_TO DO_.
Each record is to be written out exactly as it appears.

-=-=-

(** ** The trait *)

(** Reading may panic on what does not decode, writing on what does not encode. *)
Class FetchStorage (S : Type) : Type := {
  get_block_data {E : Type} : S → list Z → Z → outcome E (option RawBlockData);
  get_block_data_range {E : Type} : S → list Z → list Z → outcome E (list (option RawBlockData));
  insert_block_data {E : Type} : list Z → Z → RawBlockData → M S E unit;
  insert_block_data_range {E : Type} : list Z → list (Z * RawBlockData) → M S E unit;
  get_highest_verified_block : S → list Z → option Z;
  set_highest_verified_block {E : Type} : list Z → Z → M S E unit;
  get_wallet_state : S → list Z → list Z → option WalletStateCache;
  set_wallet_state {E : Type} : list Z → list Z → WalletStateCache → M S E unit;
  get_cached_block_height : S → list Z → list Z → option Z;
  delete_wallet_state {E : Type} : list Z → list Z → M S E unit;
}.

(** What a backend promises: it is a [Store]. *)
Record Store : Type := {
  st_blocks : gmap (list Z * Z) RawBlockData;
  st_highest : gmap (list Z) Z;
  st_wallets : gmap (list Z * list Z) WalletStateCache;
}.
Definition set_blocks f (a : Store) : Store :=
  {| st_blocks := f (st_blocks a); st_highest := st_highest a; st_wallets := st_wallets a |}.
Definition set_highest f (a : Store) : Store :=
  {| st_blocks := st_blocks a; st_highest := f (st_highest a); st_wallets := st_wallets a |}.
Definition set_wallets f (a : Store) : Store :=
  {| st_blocks := st_blocks a; st_highest := st_highest a; st_wallets := f (st_wallets a) |}.
Definition empty_store : Store := {| st_blocks := ∅; st_highest := ∅; st_wallets := ∅ |}.
Definition insert_all (chain : list Z) (l : list (Z * RawBlockData)) (m : gmap (list Z * Z) RawBlockData) :
    gmap (list Z * Z) RawBlockData := foldl (λ m nb, <[(chain, nb.1) := nb.2]> m) m l.

(** Hashes have 32 bytes and heights fit an [i64]. *)
Definition h256 (h : list Z) : Prop := length h = 32%nat.
Definition height (n : Z) : Prop := in_range 63 n.
Inductive fetch_step : Sys → Sys → Prop :=
| step_push st l1 t l2 c i e ci j f :
    Forall (λ p, is_pushing p = false) l1 → (count is_queued (l1 ++ l2) < num_workers * 2)%nat →
    fetch_step (mkSys st (l1 ++ Pushing t :: l2) c i e ci j f) (mkSys st (l1 ++ Queued t :: l2) c i e ci j f)
| step_connect st l c i e ci j f :
    fetch_step (mkSys st l (Datatypes.S c) i e ci j f) (mkSys st l c (Datatypes.S i) e ci j f)
| step_no_connection st l c i e ci j f :
    fetch_step (mkSys st l (Datatypes.S c) i e ci j f) (mkSys st l c i (Datatypes.S e) ci j f)
| step_take st l1 t l2 c i e ci j f :
    fetch_step (mkSys st (l1 ++ Queued t :: l2) c (Datatypes.S i) e ci j f)
               (mkSys st (l1 ++ Fetching t :: l2) c i e ci j f)
| step_fetch st l1 t w l2 c i e ci j f :
    fetch t st = Ok w →
    fetch_step (mkSys st (l1 ++ Fetching t :: l2) c i e ci j f) (mkSys st (l1 ++ Fetched w :: l2) c i e ci j f)
| step_fetch_error st l1 t x l2 c i e ci j f :
    fetch t st = Err x →
    fetch_step (mkSys st (l1 ++ Fetching t :: l2) c i e ci j f)
               (mkSys st (l1 ++ Lost :: l2) c i e ci j (FetchTaskError_ x :: f))
| step_fetch_panic st l1 t l2 c i e ci j f :
    fetch t st = Panic →
    fetch_step (mkSys st (l1 ++ Fetching t :: l2) c i e ci j f)
               (mkSys st (l1 ++ Lost :: l2) c i e ci j (WorkerPanic :: f))
| step_send st l1 w l2 c i e ci j f :
    (count is_fetch_to_compute (l1 ++ l2) < num_compute_workers * 2)%nat →
    fetch_step (mkSys st (l1 ++ Fetched w :: l2) c i e ci j f)
               (mkSys st (l1 ++ FetchToCompute w :: l2) c (Datatypes.S i) e ci j f)
| step_take_fetched st l1 w l2 c i e ci j f :
    fetch_step (mkSys st (l1 ++ FetchToCompute w :: l2) c i e (Datatypes.S ci) j f)
               (mkSys st (l1 ++ Computing w :: l2) c i e ci j f)
| step_take_computed st l1 w l2 c i e ci j f :
    (** the other channel comes first *)
    count is_fetch_to_compute (l1 ++ l2) = 0%nat →
    fetch_step (mkSys st (l1 ++ ComputeToCompute w :: l2) c i e (Datatypes.S ci) j f)
               (mkSys st (l1 ++ Computing w :: l2) c i e ci j f)
| step_work st l1 w w' st' l2 c i e ci j f :
    work w st = (Ok w', st') →
    fetch_step (mkSys st (l1 ++ Computing w :: l2) c i e ci j f) (mkSys st' (l1 ++ Computed w' :: l2) c i e ci j f)
| step_work_error st l1 w x st' l2 c i e ci j f :
    work w st = (Err x, st') →
    fetch_step (mkSys st (l1 ++ Computing w :: l2) c i e ci j f)
               (mkSys st' (l1 ++ Lost :: l2) c i e ci j (ComputeTaskError x :: f))
| step_work_panic st l1 w st' l2 c i e ci j f :
    work w st = (Panic, st') →
    fetch_step (mkSys st (l1 ++ Computing w :: l2) c i e ci j f)
               (mkSys st' (l1 ++ Lost :: l2) c i e ci j (WorkerPanic :: f))
| step_send_final st l1 min max l2 c i e ci j f :
    (count is_final (l1 ++ l2) < num_compute_workers * 2)%nat →
    fetch_step (mkSys st (l1 ++ Computed (FinalVerify min max) :: l2) c i e ci j f)
               (mkSys st (l1 ++ FinalJobs (FinalVerify min max) :: l2) c i e (Datatypes.S ci) j f)
| step_continue st l1 l2 c i e ci j f :
    fetch_step (mkSys st (l1 ++ Computed Compute_NoOp :: l2) c i e ci j f)
               (mkSys st (l1 ++ Lost :: l2) c i e (Datatypes.S ci) j f)
| step_send_back st l1 w l2 c i e ci j f :
    match w with ExtractBlockData _ _ _ | Verify _ _ => True | _ => False end →
    fetch_step (mkSys st (l1 ++ Computed w :: l2) c i e ci j f)
               (mkSys st (l1 ++ ComputeToCompute w :: l2) c i e (Datatypes.S ci) j f)
| step_receive st l1 w l2 c i e ci j f :
    more (l1 ++ l2) →
    fetch_step (mkSys st (l1 ++ FinalJobs w :: l2) c i e ci j f) (mkSys st (l1 ++ Received w :: l2) c i e ci j f)
| step_join st l c i e ci j f :
    more l → Datatypes.S j ≠ num_workers →
    fetch_step (mkSys st l c i (Datatypes.S e) ci j f) (mkSys st l c i e ci (Datatypes.S j) f).

(** After the loop: the final checks, the new height, and the blocks. *)
Definition finish (jobs : list ComputeTask) : M S FetchError (list RawBlockData) :=
  for_each jobs (λ job, with_err ComputeTaskError (work job) ;; mret tt) ;;
  set_highest_verified_block chain_id finalized_height ;;
  storage ← gets (λ s, s);
  lift (read_blocks_from_cache storage).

-=-=-

_COMPLETED TASK_.
(** ** The trait *)

(** Reading may panic on what does not decode, writing on what does not encode. *)
Class FetchStorage (S : Type) : Type := {
  get_block_data {E : Type} : S → list Z → Z → outcome E (option RawBlockData);
  get_block_data_range {E : Type} : S → list Z → list Z → outcome E (list (option RawBlockData));
  insert_block_data {E : Type} : list Z → Z → RawBlockData → M S E unit;
  insert_block_data_range {E : Type} : list Z → list (Z * RawBlockData) → M S E unit;
  get_highest_verified_block : S → list Z → option Z;
  set_highest_verified_block {E : Type} : list Z → Z → M S E unit;
  get_wallet_state : S → list Z → list Z → option WalletStateCache;
  set_wallet_state {E : Type} : list Z → list Z → WalletStateCache → M S E unit;
  get_cached_block_height : S → list Z → list Z → option Z;
  delete_wallet_state {E : Type} : list Z → list Z → M S E unit;
}.

(** What a backend promises: it is a [Store]. *)
Record Store : Type := {
  st_blocks : gmap (list Z * Z) RawBlockData;
  st_highest : gmap (list Z) Z;
  st_wallets : gmap (list Z * list Z) WalletStateCache;
}.
Definition set_blocks f (a : Store) : Store :=
  {| st_blocks := f (st_blocks a); st_highest := st_highest a; st_wallets := st_wallets a |}.
Definition set_highest f (a : Store) : Store :=
  {| st_blocks := st_blocks a; st_highest := f (st_highest a); st_wallets := st_wallets a |}.
Definition set_wallets f (a : Store) : Store :=
  {| st_blocks := st_blocks a; st_highest := st_highest a; st_wallets := f (st_wallets a) |}.
Definition empty_store : Store := {| st_blocks := ∅; st_highest := ∅; st_wallets := ∅ |}.
Definition insert_all (chain : list Z) (l : list (Z * RawBlockData)) (m : gmap (list Z * Z) RawBlockData) :
    gmap (list Z * Z) RawBlockData := foldl (λ m nb, <[(chain, nb.1) := nb.2]> m) m l.

(** Hashes have 32 bytes and heights fit an [i64]. *)
Definition h256 (h : list Z) : Prop := length h = 32%nat.
Definition height (n : Z) : Prop := in_range 63 n.
Inductive fetch_step : Sys → Sys → Prop :=
| step_push st l1 t l2 c i e ci j f :
    Forall (λ p, is_pushing p = false) l1 → (count is_queued (l1 ++ l2) < num_workers * 2)%nat →
    fetch_step (mkSys st (l1 ++ Pushing t :: l2) c i e ci j f) (mkSys st (l1 ++ Queued t :: l2) c i e ci j f)
| step_connect st l c i e ci j f :
    fetch_step (mkSys st l (Datatypes.S c) i e ci j f) (mkSys st l c (Datatypes.S i) e ci j f)
| step_no_connection st l c i e ci j f :
    fetch_step (mkSys st l (Datatypes.S c) i e ci j f) (mkSys st l c i (Datatypes.S e) ci j f)
| step_take st l1 t l2 c i e ci j f :
    fetch_step (mkSys st (l1 ++ Queued t :: l2) c (Datatypes.S i) e ci j f)
               (mkSys st (l1 ++ Fetching t :: l2) c i e ci j f)
| step_fetch st l1 t w l2 c i e ci j f :
    fetch t st = Ok w →
    fetch_step (mkSys st (l1 ++ Fetching t :: l2) c i e ci j f) (mkSys st (l1 ++ Fetched w :: l2) c i e ci j f)
| step_fetch_error st l1 t x l2 c i e ci j f :
    fetch t st = Err x →
    fetch_step (mkSys st (l1 ++ Fetching t :: l2) c i e ci j f)
               (mkSys st (l1 ++ Lost :: l2) c i e ci j (FetchTaskError_ x :: f))
| step_fetch_panic st l1 t l2 c i e ci j f :
    fetch t st = Panic →
    fetch_step (mkSys st (l1 ++ Fetching t :: l2) c i e ci j f)
               (mkSys st (l1 ++ Lost :: l2) c i e ci j (WorkerPanic :: f))
| step_send st l1 w l2 c i e ci j f :
    (count is_fetch_to_compute (l1 ++ l2) < num_compute_workers * 2)%nat →
    fetch_step (mkSys st (l1 ++ Fetched w :: l2) c i e ci j f)
               (mkSys st (l1 ++ FetchToCompute w :: l2) c (Datatypes.S i) e ci j f)
| step_take_fetched st l1 w l2 c i e ci j f :
    fetch_step (mkSys st (l1 ++ FetchToCompute w :: l2) c i e (Datatypes.S ci) j f)
               (mkSys st (l1 ++ Computing w :: l2) c i e ci j f)
| step_take_computed st l1 w l2 c i e ci j f :
    (** the other channel comes first *)
    count is_fetch_to_compute (l1 ++ l2) = 0%nat →
    fetch_step (mkSys st (l1 ++ ComputeToCompute w :: l2) c i e (Datatypes.S ci) j f)
               (mkSys st (l1 ++ Computing w :: l2) c i e ci j f)
| step_work st l1 w w' st' l2 c i e ci j f :
    work w st = (Ok w', st') →
    fetch_step (mkSys st (l1 ++ Computing w :: l2) c i e ci j f) (mkSys st' (l1 ++ Computed w' :: l2) c i e ci j f)
| step_work_error st l1 w x st' l2 c i e ci j f :
    work w st = (Err x, st') →
    fetch_step (mkSys st (l1 ++ Computing w :: l2) c i e ci j f)
               (mkSys st' (l1 ++ Lost :: l2) c i e ci j (ComputeTaskError x :: f))
| step_work_panic st l1 w st' l2 c i e ci j f :
    work w st = (Panic, st') →
    fetch_step (mkSys st (l1 ++ Computing w :: l2) c i e ci j f)
               (mkSys st' (l1 ++ Lost :: l2) c i e ci j (WorkerPanic :: f))
| step_send_final st l1 min max l2 c i e ci j f :
    (count is_final (l1 ++ l2) < num_compute_workers * 2)%nat →
    fetch_step (mkSys st (l1 ++ Computed (FinalVerify min max) :: l2) c i e ci j f)
               (mkSys st (l1 ++ FinalJobs (FinalVerify min max) :: l2) c i e (Datatypes.S ci) j f)
| step_continue st l1 l2 c i e ci j f :
    fetch_step (mkSys st (l1 ++ Computed Compute_NoOp :: l2) c i e ci j f)
               (mkSys st (l1 ++ Lost :: l2) c i e (Datatypes.S ci) j f)
| step_send_back st l1 w l2 c i e ci j f :
    match w with ExtractBlockData _ _ _ | Verify _ _ => True | _ => False end →
    fetch_step (mkSys st (l1 ++ Computed w :: l2) c i e ci j f)
               (mkSys st (l1 ++ ComputeToCompute w :: l2) c i e (Datatypes.S ci) j f)
| step_receive st l1 w l2 c i e ci j f :
    more (l1 ++ l2) →
    fetch_step (mkSys st (l1 ++ FinalJobs w :: l2) c i e ci j f) (mkSys st (l1 ++ Received w :: l2) c i e ci j f)
| step_join st l c i e ci j f :
    more l → Datatypes.S j ≠ num_workers →
    fetch_step (mkSys st l c i (Datatypes.S e) ci j f) (mkSys st l c i e ci (Datatypes.S j) f).

(** After the loop: the final checks, the new height, and the blocks. *)
Definition finish (jobs : list ComputeTask) : M S FetchError (list RawBlockData) :=
  for_each jobs (λ job, with_err ComputeTaskError (work job) ;; mret tt) ;;
  set_highest_verified_block chain_id finalized_height ;;
  storage ← gets (λ s, s);
  lift (read_blocks_from_cache storage).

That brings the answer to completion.